Minister Laschet: „Dies ist ein wichtiges Zeichen für Ingenieure, Ärzte, Pfleger, Erzieher und andere Berufsgruppen, die ihren Abschluss im Ausland erlangt haben. Nicht nur, aber gerade in diesen Mangelberufen können wir es uns nicht leisten, die Potenziale der hier lebenden Menschen brach liegen zu lassen. Es ist niemandem zu vermitteln, dass Menschen mit diesen gesuchten Qualifikationen Taxi fahren oder als Toilettenfrau arbeiten, und nicht in ihrem eigentlichen Beruf.“

Für Maria Böhmer stehen die Signale für die Anerkennung ausländischer Bildungs- und Berufsabschlüsse nun auf Grün.
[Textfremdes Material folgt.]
(* ===== verification/LocEvents.v ===== *)
(** Which events the modem reports: LocApiBase keeps the adapters in an array
    (gps/core/LocApiBase.cpp), and LocApiV02 registers the union of their masks
    with the modem, less while there is no session or the engine is off
    (loc_api_v02/LocApiV02.cpp); requests that the engine is too busy for are
    kept until it is off.

    Adapters and the modem's indications put messages in the queue of LocApi's
    task; the task processes them in order.  What the modem and the allocator
    answer while a message is processed is an argument of the step, [env]. *)

From stdpp Require Import list gmap.
From S2P Require Import Prelude Runs Masks GnssTracking LocEventMasks.

Local Open Scope Z_scope.

(** * State *)

Definition MAX_ADAPTERS : nat := 10.

(** The requests of locSyncSendReq that the handlers here make. *)
Inductive sync_req :=
  | SetGnssConstRepConfig (measReport svPolyReport : bool)
  | NotifyWifiStatus
  | SetOperationMode
  | RegisterMasterClient
  | QueryAonConfig
  | GetSupportedFeature
  | GetEngineLock
  | OtherReq (id : Z) (payload : bool).
#[export] Instance sync_req_eq_dec : EqDecision sync_req.
Proof. solve_decision. Defined.

(** Whether validateRequest gives the request a payload. *)
Definition has_payload (r : sync_req) : bool :=
  match r with GetEngineLock => false | OtherReq _ payload => payload | _ => true end.

(** What the modem and the allocator do during one step of the task. *)
Record env := Env {
  open_ok : bool;                      (* locClientOpen succeeds *)
  register_master : option bool;       (* [None]: accepted; else whether the message is unknown *)
  support_ok : bool;                   (* locClientSupportMsgCheck succeeds *)
  batching_supported : bool;
  reg_ok : Z -> bool;                  (* registering this mask succeeds *)
  busy : sync_req -> bool;             (* the engine is busy *)
  malloc_ok : bool;
  stop_ok : bool                       (* the stop request succeeds *)
}.

(** The messages of LocApi's task. *)
Inductive api_msg :=
  | LocOpenMsg
  | LocCloseMsg
  | LocSsrMsg
  | StartFixMsg                        (* startFix, startTimeBasedTracking *)
  | StopFixMsg
  | StopTimeBasedTrackingMsg
  | MsgUpdateEngineState (engineOn : bool)
  | RequestMsg (r : sync_req).         (* any other request *)

Inductive event_output :=
  | OutCached (r : sync_req)           (* kept in mResenders *)
  | OutResent (r : sync_req).          (* sent again, not cached a second time *)

(** An adapter as LocApiBase sees it. *)
Record adapter_info := AdapterInfo { mEvtMask : Z; mIsMaster : bool }.

Record ev_state := EvState {
  adapters : gmap Z adapter_info;
  mLocAdapters : list (option Z);      (* the array of MAX_ADAPTERS pointers *)
  mMask : Z; mQmiMask : Z; mInSession : bool; mEngineOn : bool;
  mMasterRegisterNotSupported : bool;
  mResenders : list sync_req;
  modem : option Z;                    (* the mask registered by the client; [None]: no client *)
  msgs : list api_msg;
  log : list event_output
}.

Definition set_masks (m q : Z) (s : ev_state) : ev_state :=
  EvState (adapters s) (mLocAdapters s) m q (mInSession s) (mEngineOn s) (mMasterRegisterNotSupported s)
    (mResenders s) (modem s) (msgs s) (log s).
Definition set_session (b e : bool) (s : ev_state) : ev_state :=
  EvState (adapters s) (mLocAdapters s) (mMask s) (mQmiMask s) b e (mMasterRegisterNotSupported s)
    (mResenders s) (modem s) (msgs s) (log s).
Definition set_unsupported (b : bool) (s : ev_state) : ev_state :=
  EvState (adapters s) (mLocAdapters s) (mMask s) (mQmiMask s) (mInSession s) (mEngineOn s) b
    (mResenders s) (modem s) (msgs s) (log s).
Definition set_modem (m : option Z) (s : ev_state) : ev_state :=
  EvState (adapters s) (mLocAdapters s) (mMask s) (mQmiMask s) (mInSession s) (mEngineOn s)
    (mMasterRegisterNotSupported s) (mResenders s) m (msgs s) (log s).
Definition set_resenders (l : list sync_req) (o : list event_output) (s : ev_state) : ev_state :=
  EvState (adapters s) (mLocAdapters s) (mMask s) (mQmiMask s) (mInSession s) (mEngineOn s)
    (mMasterRegisterNotSupported s) l (modem s) (msgs s) (log s ++ o).
Definition set_msgs (l : list api_msg) (s : ev_state) : ev_state :=
  EvState (adapters s) (mLocAdapters s) (mMask s) (mQmiMask s) (mInSession s) (mEngineOn s)
    (mMasterRegisterNotSupported s) (mResenders s) (modem s) l (log s).
Definition set_adapters (a : gmap Z adapter_info) (l : list (option Z)) (s : ev_state) : ev_state :=
  EvState a l (mMask s) (mQmiMask s) (mInSession s) (mEngineOn s)
    (mMasterRegisterNotSupported s) (mResenders s) (modem s) (msgs s) (log s).

Definition send_msg (m : api_msg) (s : ev_state) : ev_state := set_msgs (msgs s ++ [m]) s.

(** * LocApiBase *)

Definition info (s : ev_state) (a : Z) : adapter_info := default (AdapterInfo 0 false) (adapters s !! a).

(** The adapters a loop over the array visits: up to the first null pointer. *)
Fixpoint visited (arr : list (option Z)) : list Z :=
  match arr with Some a :: arr => a :: visited arr | _ => [] end.

(** The loop of addAdapter; [None]: nothing is stored. *)
Fixpoint add_in (a : Z) (arr : list (option Z)) : option (list (option Z)) :=
  match arr with
  | [] => None
  | None :: arr => Some (Some a :: arr)
  | Some b :: arr => if b =? a then None else cons (Some b) <$> add_in a arr
  end.
Definition addAdapter (a : Z) (s : ev_state) : ev_state :=
  match add_in a (mLocAdapters s) with
  | Some arr => send_msg LocOpenMsg (set_adapters (adapters s) arr s)
  | None => s
  end.

(** The index at which the loop of removeAdapter finds the adapter. *)
Fixpoint index_of (a : Z) (arr : list (option Z)) : option nat :=
  match arr with
  | Some b :: arr => if b =? a then Some O else S <$> index_of a arr
  | _ => None
  end.
(** The array after the removal, and the index of the last adapter before: the
    last adapter moves to the place of the removed one. *)
Definition remove_at (j : nat) (arr : list (option Z)) : list (option Z) * nat :=
  let arr := <[j := None]> arr in
  let i := (j + length (visited (drop (S j) arr)))%nat in
  let arr := <[j := mjoin (arr !! i)]> arr in
  (<[i := None]> arr, i).
Definition removeAdapter (a : Z) (s : ev_state) : ev_state :=
  match index_of a (mLocAdapters s) with
  | None => s
  | Some j =>
      let '(arr, i) := remove_at j (mLocAdapters s) in
      send_msg (if (i =? 0)%nat then LocCloseMsg else LocOpenMsg) (set_adapters (adapters s) arr s)
  end.

Inductive loc_registration_mask_status :=
  | LOC_REGISTRATION_MASK_ENABLED | LOC_REGISTRATION_MASK_DISABLED | LOC_REGISTRATION_MASK_SET.

(** LocAdapterBase::updateEvtMask *)
Definition new_evt_mask (status : loc_registration_mask_status) (event mask : Z) : Z :=
  match status with
  | LOC_REGISTRATION_MASK_ENABLED => Z.lor mask event
  | LOC_REGISTRATION_MASK_DISABLED => Z.ldiff mask event
  | LOC_REGISTRATION_MASK_SET => event
  end.
Definition updateEvtMask (a : Z) (event : Z) (status : loc_registration_mask_status) (s : ev_state) : ev_state :=
  let i := info s a in
  let i := AdapterInfo (new_evt_mask status event (mEvtMask i)) (mIsMaster i) in
  send_msg LocOpenMsg (set_adapters (<[a := i]> (adapters s)) (mLocAdapters s) s).

Section LocApiV02.
(** What the adapters of this LocApi must not ask for, isMessageSupported() for
    batched breaches, and gnssConstellationConfig(). *)
Context (mExcludedMask : Z) (batched gnssConstellationConfig : bool).

Definition getEvtMask (s : ev_state) : Z :=
  Z.ldiff (foldr (λ a m, Z.lor (mEvtMask (info s a)) m) 0 (visited (mLocAdapters s))) mExcludedMask.

Definition isMaster (s : ev_state) : bool :=
  existsb (λ a, mIsMaster (info s a)) (visited (mLocAdapters s)).

(** * LocApiV02 *)

Definition locClientRegisterEventMask (e : env) (mask : Z) (s : ev_state) : bool * ev_state :=
  match modem s with
  | Some _ => if reg_ok e mask then (true, set_modem (Some mask) s) else (false, s)
  | None => (false, s)
  end.

Definition locSyncSendReq (e : env) (r : sync_req) (s : ev_state) : ev_state :=
  match modem s with
  | None => s
  | Some _ =>
      if busy e r then
        let s :=
          match mResenders s with
          | [] => if Z.land (mQmiMask s) QMI_LOC_EVENT_MASK_ENGINE_STATE_V02 =? 0
                  then snd (locClientRegisterEventMask e
                              (Z.lor (mQmiMask s) QMI_LOC_EVENT_MASK_ENGINE_STATE_V02) s)
                  else s
          | _ => s
          end in
        if negb (has_payload r) || malloc_ok e
        then set_resenders (mResenders s ++ [r]) [OutCached r] s else s
      else s
  end.

Definition setSvMeasurementConstellation (e : env) (mask : Z) (s : ev_state) : ev_state :=
  locSyncSendReq e
    (SetGnssConstRepConfig
       (negb (Z.land mask QMI_LOC_EVENT_MASK_GNSS_MEASUREMENT_REPORT_V02 =? 0) || mMasterRegisterNotSupported s)
       (negb (Z.land mask QMI_LOC_EVENT_MASK_GNSS_SV_POLYNOMIAL_REPORT_V02 =? 0))) s.

(** What registerEventMask does after the modem took the mask. *)
Definition announce_changes (e : env) (qmiMask : Z) (s : ev_state) : ev_state :=
  let maskDiff := Z.lxor qmiMask (mQmiMask s) in
  let s := if negb (Z.land (Z.land maskDiff qmiMask) QMI_LOC_EVENT_MASK_WIFI_REQ_V02 =? 0)
           then locSyncSendReq e NotifyWifiStatus s else s in
  if isMaster s && negb (Z.land maskDiff QMI_LOC_EVENT_MASK_GNSS_SV_POLYNOMIAL_REPORT_V02 =? 0) then
    setSvMeasurementConstellation e
      (if gnssConstellationConfig then Z.lor qmiMask QMI_LOC_EVENT_MASK_GNSS_MEASUREMENT_REPORT_V02
       else Z.ldiff qmiMask QMI_LOC_EVENT_MASK_GNSS_MEASUREMENT_REPORT_V02) s
  else s.

Definition registerEventMask (e : env) (adapterMask : Z) (s : ev_state) : ev_state :=
  let qmiMask := adjustMaskIfNoSessionOrEngineOff (mInSession s) (mEngineOn s) (convertMask batched adapterMask) in
  let s :=
    if negb (qmiMask =? mQmiMask s) then
      let '(ok, s) := locClientRegisterEventMask e qmiMask s in
      if ok then
        let s := announce_changes e qmiMask s in
        set_masks (mMask s) qmiMask s
      else s
    else s in
  set_masks adapterMask (mQmiMask s) s.

(** open() finds no client: it connects and asks what the modem supports. *)
Definition registerMasterClient (e : env) (s : ev_state) : ev_state :=
  let s := locSyncSendReq e RegisterMasterClient s in
  match register_master e with Some b => set_unsupported b s | None => s end.
Definition open_client (e : env) (s : ev_state) : ev_state :=
  let s := set_modem (Some 0) s in
  let s := if isMaster s then
             setSvMeasurementConstellation e QMI_LOC_EVENT_MASK_GNSS_MEASUREMENT_REPORT_V02
               (registerMasterClient e s)
           else s in
  let s := if batching_supported e then locSyncSendReq e QueryAonConfig s else s in
  let s := locSyncSendReq e GetSupportedFeature s in
  locSyncSendReq e GetEngineLock s.

Definition open (e : env) (mask : Z) (s : ev_state) : ev_state :=
  let newMask := Z.ldiff mask mExcludedMask in
  match modem s with
  | Some _ => registerEventMask e newMask s
  | None =>
      if open_ok e then
        let s := open_client e s in
        if support_ok e then registerEventMask e newMask s else s
      else set_masks 0 0 s
  end.

Definition close (s : ev_state) : ev_state :=
  set_modem None (set_session false (mEngineOn s) (set_masks 0 0 s)).

(** startFix and startTimeBasedTracking, up to the start request. *)
Definition startTracking (e : env) (s : ev_state) : ev_state :=
  let s := set_session true (mEngineOn s) s in
  let s := registerEventMask e (mMask s) s in
  locSyncSendReq e SetOperationMode s.

Definition end_session (e : env) (s : ev_state) : ev_state :=
  let s := set_session false (mEngineOn s) s in
  if negb (mEngineOn s) then registerEventMask e (mMask s) s else s.
Definition stopFix (e : env) (s : ev_state) : ev_state := end_session e s.
Definition stopTimeBasedTracking (e : env) (s : ev_state) : ev_state :=
  if stop_ok e then end_session e s else s.

Definition resend_all (s : ev_state) : ev_state :=
  set_resenders [] (OutResent <$> mResenders s) s.

Definition update_engine_state (e : env) (engineOn : bool) (s : ev_state) : ev_state :=
  let s := set_session (mInSession s) engineOn s in
  let s := registerEventMask e (mMask s) s in
  if negb engineOn then resend_all s else s.

Definition proc_msg (e : env) (m : api_msg) (s : ev_state) : ev_state :=
  match m with
  | LocOpenMsg => open e (getEvtMask s) s
  | LocCloseMsg => close s
  | LocSsrMsg => let s := close s in open e (getEvtMask s) s
  | StartFixMsg => startTracking e s
  | StopFixMsg => stopFix e s
  | StopTimeBasedTrackingMsg => stopTimeBasedTracking e s
  | MsgUpdateEngineState b => update_engine_state e b s
  | RequestMsg r => locSyncSendReq e r s
  end.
Mit ihrem Beschluss hätten die Integrationsminister der Länder ein richtiges Zeichen gesetzt. „Jetzt kommt es darauf an, dass Bund und Länder an einem Strang ziehen und das Anerkennungsgesetz schnellstmöglichst in diesem Jahr auf den Weg bringen. Die Betroffenen haben lange genug gewartet. Deshalb sollte es bei der Ausgestaltung des Gesetzes auch unser gemeinsames Ziel sein, die Anerkennungsverfahren unbürokratisch und transparent zu gestalten. Zudem sollten die Verfahren nicht länger als sechs Monate dauern. Das ist eine Frage der Wertschätzung der Zuwanderer“, so Staatsministerin Böhmer.